Si les grèves portent davantage leurs fruits aux Etats-Unis qu’en France, c’est en partie parce que les syndicats recrutent des professionnels de « l’organizing » afin de mobiliser les troupes. Il y a beaucoup de travail fait en amont des grèves, alors que celles-ci sont relativement prédictibles car elles se déroulent lors des négociations des accords salariaux. Ce travail de terrain implique de multiples discussions en face à face entre le syndicat et les syndiqués pour juger de l’appétit pour une grève, de la colère et des revendications afin de pouvoir déclencher une grève qui soit massivement suivie et reconduite jusqu’à la victoire.

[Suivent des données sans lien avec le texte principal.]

Lemma unnamed_cons r rules :
  NoDup (unnamed_types (r :: rules)) →
  NoDup (unnamed_types rules) ∧
  ∀ x, x ∈ rules → rule_Name r = "" → rule_Name x = "" → rule_Type x ≠ rule_Type r.
Proof.
  unfold unnamed_types. rewrite filter_cons. case_decide as Hr.
  - rewrite fmap_cons, NoDup_cons. intros [Hn Hnd]. split; [done|]. intros x Hx _ Hx' Heq.
    apply Hn, list_elem_of_fmap. exists x. split; [done|]. by apply list_elem_of_filter.
  - intros Hnd. split; [done|]. congruence.
Qed.

(** One step leaves the later rules their entries. *)
Lemma populate_step T r rules m v :
  mapping_ok T m → m !! key r = Some v → covers m rules → NoDup (unnamed_types (r :: rules)) →
  let m1 := <[(rule_Type r, v.2) := v]> (delete (key r) m) in
  mapping_ok T m1 ∧ covers m1 rules ∧
  ∀ x, x ∈ rules → (lookup_value m1 x).2 = (lookup_value m x).2.
Proof.
  intros [Hn Ht] Hv Hc [_ Hu]%unnamed_cons m1.
  assert (Hrest : ∀ x, x ∈ rules → (rule_Type r, v.2) ≠ key x → key x ≠ key r).
  { intros x Hx Hne Heq. unfold key in *. injection Heq as Hty Hnm.
    destruct (decide (rule_Name r = "")) as [He|He].
    - apply (Hu x Hx He); congruence.
    - apply Hne. by rewrite Hty, Hnm, (Hn _ _ _ Hv He). }
  split_and!.
  - split; intros t n v'.
    + intros [[Hk <-]|[_ [_ Hm]%lookup_delete_Some]]%lookup_insert_Some; [congruence|by eapply Hn].
    + intros [[[= <- <-] <-]|[_ [_ Hm]%lookup_delete_Some]]%lookup_insert_Some; by eapply Ht.
  - intros x Hx. unfold m1. destruct (decide ((rule_Type r, v.2) = key x)) as [->|Hne];
      [by rewrite lookup_insert_eq|].
    rewrite lookup_insert_ne, lookup_delete_ne by (try done; symmetry; auto). by apply Hc.
  - intros x Hx. unfold lookup_value, m1.
    destruct (decide ((rule_Type r, v.2) = key x)) as [Heq|Hne].
    + rewrite Heq, lookup_insert_eq. cbn. destruct (Hc x Hx) as [v' Hv']. rewrite Hv'. cbn.
      unfold key in *. injection Heq as Hty Hnm.
      destruct (decide (rule_Name x = "")) as [He|He]; [|by rewrite (Hn _ _ _ Hv' He)].
      destruct (decide (rule_Name r = "")) as [Hr|Hr]; [by destruct (Hu x Hx Hr He)|].
      rewrite (Hn _ _ _ Hv Hr) in Hnm. congruence.
    + rewrite lookup_insert_ne, lookup_delete_ne by (try done; symmetry; auto). done.
Qed.
Definition toEntityInfoWrapper (ewp : option EntityWithProperties)
    : prog World (option message) :=
  match ewp with
  | None => throw (EText "entity with properties is nil")
  | Some ewp =>
      pbEnt ← wrapf "error converting entity to protobuf: "
                (service_EntityWithPropertiesAsProto ewp);
      m ← NewMessage "";
      match ToMessage (WithID (ewp_ID ewp) (WithProtoMessage (em_Type (ewp_Entity ewp)) (Some pbEnt)
              (WithProviderID (ewp_ProviderID ewp) (EntityEvent.WithProjectID (ewp_ProjectID ewp)
                 NewEntityInfoWrapper)))) m with
      | (m, None) => mret (Some m)
      | (_, Some err) => throw (EWrap "error converting entity to message: " err "")
      end
  end.

Definition toMinderEntity (ewp : option EntityWithProperties) : prog World (option message) :=
  match ewp with
  | None => throw (EText "entity with properties is nil")
  | Some ewp =>
      m ← NewMessage "";
      m ← wrapf "error converting entity to message: " (lift (event_ToMessage
            (event_WithEntityID (ewp_ID ewp) (event_WithEntityType (em_Type (ewp_Entity ewp))
               (event_WithProviderID (ewp_ProviderID ewp) (event_WithProjectID (ewp_ProjectID ewp)
                  NewMinderEvent)))) m));
      mret (Some m)
  end.

(** ** strategies/entity *)

Definition svc_hint (hint : EntityHint) : ByUpstreamHint :=
  let valid s := if String.eqb s "" then None else Some s in
  {| bh_ProviderImplements := valid (ProviderImplementsHint hint);
     bh_ProviderClass := valid (ProviderClassHint hint) |}.

Definition getEntityInner (entType : Entity) (entPropMap : anymap) (hint : EntityHint)
    : prog World EntityWithProperties :=
  wrapf "error searching entity by ID: "
    (EntityWithPropertiesByUpstreamHint entType (NewProperties (default ∅ entPropMap) false)
       (svc_hint hint)).

Definition of_entity (p : TypedProps) (hint : EntityHint) : prog World EntityWithProperties :=
  getEntityInner (tp_Type p) (tp_GetByProps p) hint.

Definition getEntityByUpstreamID (entMsg : HandleEntityAndDoMessage)
    : prog World (option EntityWithProperties) :=
  ewp ← of_entity (hm_Entity entMsg) (hm_Hint entMsg); mret (Some ewp).

Section refresh.
Context (entityTimeout : Z).

(** Inside a transaction: the entity, then its properties. *)
Definition refresh_in_transaction (what : string) (get : prog World EntityWithProperties)
    : prog World EntityWithProperties :=
  ewp ← wrapf "error getting entity: " get;
  wrapf what (RetrieveAllPropertiesForEntity entityTimeout ewp
                {| ro_transaction := true; ro_tolerateStaleData := false |}).

Definition refreshEntityByID (entMsg : HandleEntityAndDoMessage)
    : prog World (option EntityWithProperties) :=
  if (tp_EntityID (hm_Entity entMsg) =? uuid_Nil)%N then throw (EText "entity id is nil")
  else
    ewp ← wrapf "error refreshing entity: " (WithTransaction
      (refresh_in_transaction "error retrieving properties for entity: "
         (service_EntityWithPropertiesByID (tp_EntityID (hm_Entity entMsg)))));
    mret (Some ewp).

Definition refreshEntityByUpstreamProps (entMsg : HandleEntityAndDoMessage)
    : prog World (option EntityWithProperties) :=
  ewp ← wrapf "error refreshing entity: " (WithTransaction
    (refresh_in_transaction "error fetching entity: "
       (of_entity (hm_Entity entMsg) (hm_Hint entMsg))));
  mret (Some ewp).
End refresh.

Definition addOriginatingEntity (validators : validatorRegistry)
    (entMsg : HandleEntityAndDoMessage) : prog World (option EntityWithProperties) :=
  let childProps := NewProperties (default ∅ (tp_GetByProps (hm_Entity entMsg))) false in
  parentEwp ← wrapf "error getting parent entity: "
                (of_entity (hm_Originator entMsg) (hm_Hint entMsg));
  provider ← wrapf "error getting provider: " (GetProviderByID (ewp_ProviderID parentEwp));
  childEwp ← wrapf "error creating entity: "
    (CreateEntity validators (ewp_ProviderID parentEwp, provider) (ewp_ProjectID parentEwp)
       (tp_Type (hm_Entity entMsg)) childProps
       (Some {| co_OriginatingEntityID := Some (ewp_ID parentEwp);
                co_RegisterWithProvider := false; co_PublishReconciliationEvent := false |}));
  mret (Some childEwp).

Definition delOriginatingEntity (entMsg : HandleEntityAndDoMessage)
    : prog World (option EntityWithProperties) :=
  in_transaction
    (wrapf "error getting parent entity: " (of_entity (hm_Originator entMsg) (hm_Hint entMsg));;
     childEwp ← wrapf "error getting parent entity: " (of_entity (hm_Entity entMsg) (hm_Hint entMsg));
     r ← try (DeleteEntity (ewp_ID childEwp) (ewp_ProjectID childEwp));
     match r with
     | inl _ => mret tt
     | inr err => if errors_Is (Some err) ErrNoRows then mret tt else throw err
     end);;
  mret None.

(** ** The handlers of the server *)

Definition TopicQueueOriginatingEntityAdd : string := "originating.entity.add.event".
Definition TopicQueueOriginatingEntityDelete : string := "originating.entity.delete.event".
Definition TopicQueueGetEntityAndDelete : string := "get.entity.delete.event".
Definition TopicQueueRefreshEntityAndEvaluate : string := "refresh.entity.evaluate.event".

Definition NewRefreshByIDAndEvaluateHandler (entityTimeout : Z) : handleEntityAndDoBase :=
  {| refreshEntity := refreshEntityByID entityTimeout; createMessage := toEntityInfoWrapper;
     handlerName := TopicQueueRefreshEntityByIDAndEvaluate;
     forwardHandlerName := TopicQueueEntityEvaluate |}.

Definition NewRefreshEntityAndEvaluateHandler (entityTimeout : Z) : handleEntityAndDoBase :=
  {| refreshEntity := refreshEntityByUpstreamProps entityTimeout;
     createMessage := toEntityInfoWrapper;
     handlerName := TopicQueueRefreshEntityAndEvaluate;
     forwardHandlerName := TopicQueueEntityEvaluate |}.

Definition NewGetEntityAndDeleteHandler : handleEntityAndDoBase :=
  {| refreshEntity := getEntityByUpstreamID; createMessage := toMinderEntity;
     handlerName := TopicQueueGetEntityAndDelete;
     forwardHandlerName := TopicQueueReconcileEntityDelete |}.

Definition NewAddOriginatingEntityHandler (validators : validatorRegistry)
    : handleEntityAndDoBase :=
  {| refreshEntity := addOriginatingEntity validators; createMessage := toEntityInfoWrapper;
     handlerName := TopicQueueOriginatingEntityAdd;
     forwardHandlerName := TopicQueueEntityEvaluate |}.

Definition NewRemoveOriginatingEntityHandler : handleEntityAndDoBase :=
  {| refreshEntity := delOriginatingEntity; createMessage := createEmpty;
     handlerName := TopicQueueOriginatingEntityDelete; forwardHandlerName := "" |}.
End handler.

(** ** Lemmas *)

(** What may be passed on: an entity with the properties the message asks for
    that is no archived repository, nor a private one the project may not have. *)
Definition may_forward `{Structpb} (d : Db) (entMsg : HandleEntityAndDoMessage)
    (ewp : EntityWithProperties) : bool :=
  is_ok (matchPropertiesCheck entMsg ewp) &&
  (negb (bool_decide (em_Type (ewp_Entity ewp) = Entity_ENTITY_REPOSITORIES)) ||
   (negb (GetBool (GetProperty (ewp_Properties ewp) RepoPropertyIsPrivate)) ||
    bool_decide ((ewp_ProjectID ewp, privateReposEnabledFlag) ∈ entitlements d)) &&
   negb (GetBool (GetProperty (ewp_Properties ewp) RepoPropertyIsArchived))).

Section lemmas.
Context `{UuidLib} `{RandomUuid} `{ProtoJSON} `{MessageJSON} `{!PropertyJSON} `{ProviderManager}.

Lemma matchPropertiesCheck_cases entMsg ewp :
  matchPropertiesCheck entMsg ewp = Ok tt ∨ matchPropertiesCheck entMsg ewp = Err errPropsDoNotMatch.
Proof.
  unfold matchPropertiesCheck. destruct (hm_MatchProps entMsg); [|by left].
  destruct (forallb _ _); [by left|by right].
Qed.

Lemma repoCheck_run ewp w :
  let private := GetBool (GetProperty (ewp_Properties ewp) RepoPropertyIsPrivate) in
  let archived := GetBool (GetProperty (ewp_Properties ewp) RepoPropertyIsArchived) in
  ∃ w' r, repoPrivateOrArchivedCheck ewp w = (w', r) ∧ w_db w' = w_db w ∧
    (r = Ok tt ∨ r = Err errPrivateRepoNotAllowed ∨ r = Err errArchivedRepoNotAllowed) ∧
    ∃ b, is_ok r = negb (bool_decide (em_Type (ewp_Entity ewp) = Entity_ENTITY_REPOSITORIES)) ||
                   (negb private || b) && negb archived ∧
      (b = true → (ewp_ProjectID ewp, privateReposEnabledFlag) ∈ entitlements (w_db w)) ∧
      (w_faults w = [] → w' = w ∧
         b = bool_decide ((ewp_ProjectID ewp, privateReposEnabledFlag) ∈ entitlements (w_db w))).
Proof.
  cbv zeta. unfold repoPrivateOrArchivedCheck.
  set (known := bool_decide ((ewp_ProjectID ewp, privateReposEnabledFlag) ∈ entitlements (w_db w))).
  assert (Hknown : known = true →
    (ewp_ProjectID ewp, privateReposEnabledFlag) ∈ entitlements (w_db w))
    by apply bool_decide_eq_true.
  case_bool_decide; simpl; [|exists w, (Ok tt); split_and!; [done|done|by left|by exists known]].
  destruct (GetBool (GetProperty _ RepoPropertyIsPrivate)); simpl.
  - destruct (allows_run (ewp_ProjectID ewp) w) as (w1 & b & Ha & Hd & Hok & Hfree).
    unfold mbind, prog_bind. rewrite Ha. simpl. destruct b; simpl.
    + destruct (GetBool (GetProperty _ RepoPropertyIsArchived)); eexists _, _;
        (split_and!; [reflexivity|done|by auto|]); by exists true.
    + eexists _, _. split_and!; [reflexivity|done|by auto|]. by exists false.
  - destruct (GetBool (GetProperty _ RepoPropertyIsArchived)); eexists _, _;
      (split_and!; [reflexivity|done|by auto|]); by exists known.
Qed.

Lemma forwardEntityCheck_run entMsg ewp w :
  ∃ w' b, forwardEntityCheck entMsg (Some ewp) w = (w', Ok b) ∧ w_db w' = w_db w ∧
    (b = true → may_forward (w_db w) entMsg ewp = true) ∧
    (w_faults w = [] → w' = w ∧ b = may_forward (w_db w) entMsg ewp).
Proof.
  unfold forwardEntityCheck, may_forward.
  destruct (matchPropertiesCheck_cases entMsg ewp) as [->| ->]; simpl is_ok; cbv iota beta.
  2:{ exists w, false. split_and!; done. }
  destruct (repoCheck_run ewp w) as (w' & r & Hrun & Hd & Hr & b & Hb & Hok & Hfree).
  unfold mbind, prog_bind, try. rewrite Hrun. exists w', (is_ok r). split_and!.
  - by destruct Hr as [->|[->| ->]].
  - done.
  - rewrite Hb. simpl. destruct (bool_decide (em_Type _ = _)); simpl; [|done].
    destruct b; [|by destruct (negb (GetBool _))]. rewrite bool_decide_eq_true_2 by by apply Hok.
    done.
  - intros Hf. destruct (Hfree Hf) as [-> ->]. done.
Qed.

(** Nothing is passed on that must not be.  The check answers for every
    entity and writes nothing; whichever statement fails, an entity it lets
    through has the properties the message asks for, is no archived repository,
    and is no private one unless its project may have them; with a working
    connection it lets through all of these. *)
Theorem forwarded_entities_allowed entMsg ewp w :
  ∃ w' b, forwardEntityCheck entMsg (Some ewp) w = (w', Ok b) ∧ w_db w' = w_db w ∧
    (b = true → may_forward (w_db w) entMsg ewp = true) ∧
    (w_faults w = [] → b = may_forward (w_db w) entMsg ewp).
Proof.
  destruct (forwardEntityCheck_run entMsg ewp w) as (w' & b & Hrun & Hd & Hok & Hfree).
  exists w', b. split_and!; [done..|]. by intros [_ ?]%Hfree.
Qed.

C’est un travail de fourmi méticuleusement accompli sur le terrain durant les mois précédents la grève et qui en réalité permet souvent d’éviter la grève. Récemment, l’exemple le plus frappant concerne les 340 000 livreurs de l’entreprise UPS qui ont obtenu des hausses de salaire de 20 à 40 % sans faire grève, tout simplement parce que le syndicat avait fait un tel travail en amont que le patronat avait compris que la grève serait longue, suivie et qu’elle serait extrêmement coûteuse pour l’entreprise. S’il y a une chose que le syndicalisme français peut apprendre du syndicalisme américain, c’est cette capacité à organiser les salariés en amont des conflits sociaux et de déclencher ces derniers avec stratégie. Contrairement à ce qu’aiment répéter les directions syndicales françaises, la grève se décrète et il existe bien un bouton permettant de mettre la production à l’arrêt. Mais pour disposer de ce pouvoir, il faut faire le travail d’organisation en amont, travailleur par travailleur.